- Genre: Action/Adventure; Supernatural; Fantasy;
- Inspired by: The Beast Master by Andre Norton (1959)
- Developed by: Sylvio Tabet
- Starring: Daniel Goddard; Jackson Raine; Marjean Holden; Monika Schnarre; Dylan Bierk; Grahame Bond; Steven Grives;
- Theme music composer: Graeme Coleman
- Countries of origin: Australia; Canada; United States;
- No. of seasons: 3
- No. of episodes: 66 (list of episodes)

Production
- Executive producers: Sylvio Tabet; Greg Coote; Allan Eastman; Steve Feke; Jeffrey M. Hayes;
- Running time: 45 mins
- Production companies: Coote/Hayes Productions; Alliance Atlantis Communications; Tribune Entertainment;

Original release
- Network: Syndicated; CTV;
- Release: 9 October 1999 – 13 May 2002

Related
- The Beastmaster Beastmaster 2: Through the Portal of Time; Beastmaster III: The Eye of Braxus;

= Beastmaster (TV series) =

Television series, 1999–2002

Beastmaster is an Australian-Canadian-American sword and sorcery television series inspired by the 1959 science fiction novel The Beast Master by American author Alice "Andre" Norton. The series re-imagines the adventures of the Beastmaster based upon the main protagonist character Dar from the 1982 MGM theatrical film, The Beastmaster, albeit with alternate allies and villains. The series aired 66 episodes over three complete seasons from 1999 to 2002. It was produced by Coote/Hayes Productions.

The series was nominated an Open Craft Television Award in the category of cinematography by the Australian Film Institute in 2000, and for a Saturn Award for Best Syndicated/Cable Television Series by the Academy of Science Fiction, Fantasy, and Horror Films in 2001.

==Premise==

"In an age when nature and magic rule the world, there is an extraordinary legend: the story of a warrior who communicates with animals, who fights sorcery and the unnatural. His name is Dar, last of his tribe. He's also called... Beastmaster!"
— –Opening narration

Dar, as one of only two survivors of the Sula tribe, wanders the world using his unique gift of communication with animals to protect people and animals oppressed by the Terrons, who massacred his own people.

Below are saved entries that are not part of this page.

Lemma loop_skeleton (pfx : string) (here : path) (fs : fields) :
  (∀ sub, nestedIn sub fs → SkeletonOK env sub) →
  ∀ i st fs' st' r,
    reflectFields env pfx here fs i st = (fs', st', r) →
    skeleton (VStruct fs') = skeleton (VStruct fs).
Proof.
  unfold reflectFields.
  induction fs as [|[fi fv] fs IHfs]; intros IH i st fs' st' r.
  - simpl. by intros [= <- _ _].
  - rewrite loopFields_cons.
    destruct (fieldStep _ _ _ _ _ _ _ _) as [[fv1 st1] r1] eqn:Estep.
    assert (skeleton fv1 = skeleton fv) as Hfv.
    { eapply step_skeleton; [|exact Estep].
      intros sub [fj Hin]. apply IH. exists fj.
      destruct Hin as [Hin|Hin]; apply list_elem_of_singleton in Hin;
        [left|right]; rewrite Hin; by left. }
    destruct r1 as [f|].
    + intros [= <- _ _]. cbn [skeleton map fst snd]. by rewrite Hfv.
    + destruct (loopFields _ _ _ _ _ _ _) as [[rest' st2] r2] eqn:Eloop.
      intros [= <- _ _]. cbn [skeleton map fst snd]. rewrite Hfv.
      assert (skeleton (VStruct rest') = skeleton (VStruct fs)) as Hrest.
      { eapply IHfs; [|exact Eloop]. intros sub [fj Hin]. apply IH. exists fj.
        destruct Hin; [left|right]; by right. }
      cbn [skeleton] in Hrest. by injection Hrest as ->.
Qed.

Lemma reflectStruct_skeleton (sub : fields) : SkeletonOK env sub.
Proof.
  induction sub as [sub IH] using walk_ind.
  intros pfx here st v' st' r. rewrite reflectStruct_struct.
  destruct (reflectFields _ _ _ _ _ _) as [[sub' st2] r2] eqn:Eloop.
  intros [= <- _ _]. by eapply loop_skeleton.
Qed.

(** X11.  However [readConfig] ends, the configuration keeps its
    structure: the same fields with the same descriptors in the same
    order, nil pointers nil and the others pointing at a value of the same
    structure, every scalar of the type it had, and what is not of a
    supported type untouched. *)
Theorem readConfig_keeps_structure (cfg : value) (st : state) :
  let '(cfg', st', r) := readConfig env cfg st in
  skeleton cfg' = skeleton cfg.
Proof.
  destruct cfg as [| | | | | | |[t|]| |]; try done.
  rewrite readConfig_pointer.
  destruct (reflectStruct env t "" [] st) as [[t' st1] r] eqn:E.
  destruct t as [| | | | | |fs| | |]; try (by injection E as <- _ _).
  cbn [skeleton]. do 2 f_equal. by eapply reflectStruct_skeleton.
Qed.

End ShapeFacts.

(** ** Fields no flag is bound to *)

Lemma getp_setp_terminal (p : path) (d : value) :
  ∀ q v dp dq,
    getp p v = Some dp → fieldsOf dp = None →
    getp q v = Some dq → fieldsOf dq = None →
    p ≠ q → getp q (setp p d v) = Some dq.
Proof.
  induction p as [|i p IH]; intros q v dp dq Hp Hkp Hq Hkq Hne.
  - injection Hp as ->. destruct q as [|j q]; [done|].
    simpl in Hq. by rewrite Hkp in Hq.
  - simpl in Hp. destruct (fieldsOf v) as [fs|] eqn:Ef; [|done].
    destruct q as [|j q].
    { injection Hq as ->. by rewrite Hkq in Ef. }
    simpl in Hq. simpl. rewrite Ef in Hq.
    rewrite Ef, (fieldsOf_withFields _ _ _ Ef).
    destruct (decide (i = j)) as [->|Hij].
    + rewrite list_lookup_alter_eq. destruct (fs !! j) as [f|] eqn:Ej; [|done].
      simpl. eapply IH; eauto. congruence.
    + by rewrite list_lookup_alter_ne.
Qed.

Section FrameFacts.
Context {L : GoLib}.
Variable env : gmap string string.

Lemma fieldStep_keeps (pfx : string) (here : path) (i : nat) (fi : finfo)
    (fv fv' : value) (st st' : state) (r : option failure) :
  fieldStep env (reflectStruct env) pfx here i fi fv st = (fv', st', r) →
  formal st ⊆ formal st'.
Proof.
  intros E. eapply (step_flat env pfx here []) in E.
  - by apply runLeaves_mono in E as [? _].
  - intros sub _. apply reflectStruct_flat.
Qed.

Lemma reflectFields_keeps (pfx : string) (here : path) (fs fs' : fields)
    (i : nat) (st st' : state) (r : option failure) :
  reflectFields env pfx here fs i st = (fs', st', r) →
  formal st ⊆ formal st'.
Proof.
  intros E. eapply (loop_flat env pfx here []) in E.
  - by apply runLeaves_mono in E as [? _].
  - intros sub _. apply reflectStruct_flat.
Qed.

Lemma step_frame (pfx : string) (here : path) (i : nat) (fi : finfo)
    (fv fv' : value) (st st' : state) :
  (∀ sub, nestedIn sub [(fi, fv)] → FrameOK env sub) →
  fieldStep env (reflectStruct env) pfx here i fi fv st = (fv', st', None) →
  ∀ r d, getp r fv = Some d → fieldsOf d = None →
    (∀ n F, formal st' !! n = Some F → formal st !! n = None →
       Flag_Ptr F ≠ Some (here ++ i :: r)) →
    getp r fv' = Some d.
Proof.
  intros IH Hstep r d Hget Hterm Hfree.
  apply fieldStep_ok in Hstep
    as [[-> ->]|[(sub & t' & Hfv & Hrec)|(Hs & Hp & Hstep)]].
  - done.
  - destruct (reflectStruct_shape _ _ _ _ _ _ _ _ Hrec) as [sub' ->].
    assert (FrameOK env sub) as Hok.
    { apply IH. exists fi. destruct Hfv as [[-> _]|[-> _]]; [left|right];
        by apply list_elem_of_singleton. }
    assert (r ≠ []) as Hr.
    { intros ->. injection Hget as <-. by destruct Hfv as [[-> _]|[-> _]]. }
    assert (getp r (VStruct sub) = Some d) as Hget'.
    { destruct Hfv as [[-> _]|[-> _]]; by rewrite ?getp_ptr in Hget. }
    assert (getp r (VStruct sub') = Some d) as Hres.
    { eapply Hok; eauto. intros n F Hn Hold.
      rewrite <- app_assoc. by eapply Hfree. }
    destruct Hfv as [[_ ->]|[_ ->]]; by rewrite ?getp_ptr.
  - apply scalarStep_ok in Hstep
      as (k & Hk & Hk' & Hnone & Hname & Hformal & _).
    exfalso.
    assert (r = []) as ->.
    { destruct r as [|j r]; [done|]. simpl in Hget.
      by rewrite (kindOf_fieldsOf _ _ Hk) in Hget. }
    pose proof (lookup_insert_eq (formal st) (flagNameOf pfx fi)
                  (mkFlag (flagNameOf pfx fi) (Get (Tag fi) "usage")
                          (Some (here ++ [i])) k fv')) as Hl.
    rewrite <- Hformal in Hl. exact (Hfree _ _ Hl Hnone eq_refl).
Qed.

Lemma loop_frame (pfx : string) (here : path) (fs : fields) :
  (∀ sub, nestedIn sub fs → FrameOK env sub) →
  ∀ pre pre' i st fs' st',
    length pre = i → length pre' = i →
    reflectFields env pfx here fs i st = (fs', st', None) →
    ∀ j r d, (i ≤ j)%nat →
      getp (j :: r) (VStruct (pre ++ fs)) = Some d → fieldsOf d = None →
      (∀ n F, formal st' !! n = Some F → formal st !! n = None →
         Flag_Ptr F ≠ Some (here ++ j :: r)) →
      getp (j :: r) (VStruct (pre' ++ fs')) = Some d.
Proof.
  induction fs as [|[fi fv] fs IHfs];
    intros IH pre pre' i st fs' st' Hi Hi' Hloop j r d Hj Hget Hterm Hfree.
  - simpl in Hget. rewrite app_nil_r, lookup_ge_None_2 in Hget by lia. done.
  - pose proof Hloop as Hloop'. unfold reflectFields in Hloop.
    rewrite loopFields_cons in Hloop.
    destruct (fieldStep _ _ _ _ _ _ _ _) as [[fv1 st1] [f|]] eqn:Estep;
      [done|].
    destruct (loopFields _ _ _ _ _ _ _) as [[rest' st2] r2] eqn:Eloop.
    injection Hloop as <- <- ->.
    assert (∀ sub, nestedIn sub [(fi, fv)] → nestedIn sub ((fi, fv) :: fs))
      as Hin1.
    { intros sub [fj Hin]. exists fj.
      destruct Hin as [Hin|Hin]; apply list_elem_of_singleton in Hin;
        [left|right]; rewrite Hin; by left. }
    assert (∀ sub, nestedIn sub fs → nestedIn sub ((fi, fv) :: fs)) as Hin2.
    { intros sub [fj Hin]. exists fj. destruct Hin; [left|right]; by right. }
    assert (formal st ⊆ formal st1) as Hsub1 by eauto using fieldStep_keeps.
    assert (formal st1 ⊆ formal st2) as Hsub2
      by eauto using reflectFields_keeps.
    destruct (decide (j = i)) as [->|Hne].
    + rewrite (getp_cons _ _ _ (fi, fv)) in Hget
        by (by apply list_lookup_middle).
      rewrite (getp_cons _ _ _ (fi, fv1)) by (by apply list_lookup_middle).
      simpl in *. eapply step_frame; eauto.
      intros n F Hn Hold. apply (Hfree n F); [|done].
      by eapply lookup_weaken.
    + rewrite (cons_middle _ pre), (cons_middle _ pre'), !app_assoc in *.
      eapply (IHfs (λ sub H, IH sub (Hin2 sub H)) _ _ (S i)); eauto.
      * rewrite length_app. simpl. lia.
      * rewrite length_app. simpl. lia.
      * lia.
      * intros n F Hn Hold. apply (Hfree n F); [done|].
        destruct (formal st !! n) eqn:E; [|done].
        pose proof (lookup_weaken _ _ _ _ E Hsub1). congruence.
Qed.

Dar's animal companions include a black eagle named Sharak, (Note: In the first film, The Beastmaster, Dar never names his golden eagle. It's neither listed in motion picture credits, nor mentioned in dialog, nor printed on DVD packaging. However "Sharak" is listed in screen end-credits of the sequel film, Beastmaster 2: Through the Portal of Time as voiced by Frank Welker. In the television series, actor Daniel Fitzgerald is credited as Sharak when the eagle reverts to his human form.) who is older than the rocks from the Great Age of Ice, a million years ago. "A sorcerer took away his ability to die. He's gained a lot of wisdom over time." His pair of ferrets are named Kodo (the female who "stays home") and Podo (the male who "is always eating"); "they were a part of a tribe of their own race, but got thrown out for being mischievous thieves, troublemakers." Dar's Bengal tiger friend Ruh, which means "headstrong and powerful", understands who is innocent and who is guilty and helps protect Dar's companions.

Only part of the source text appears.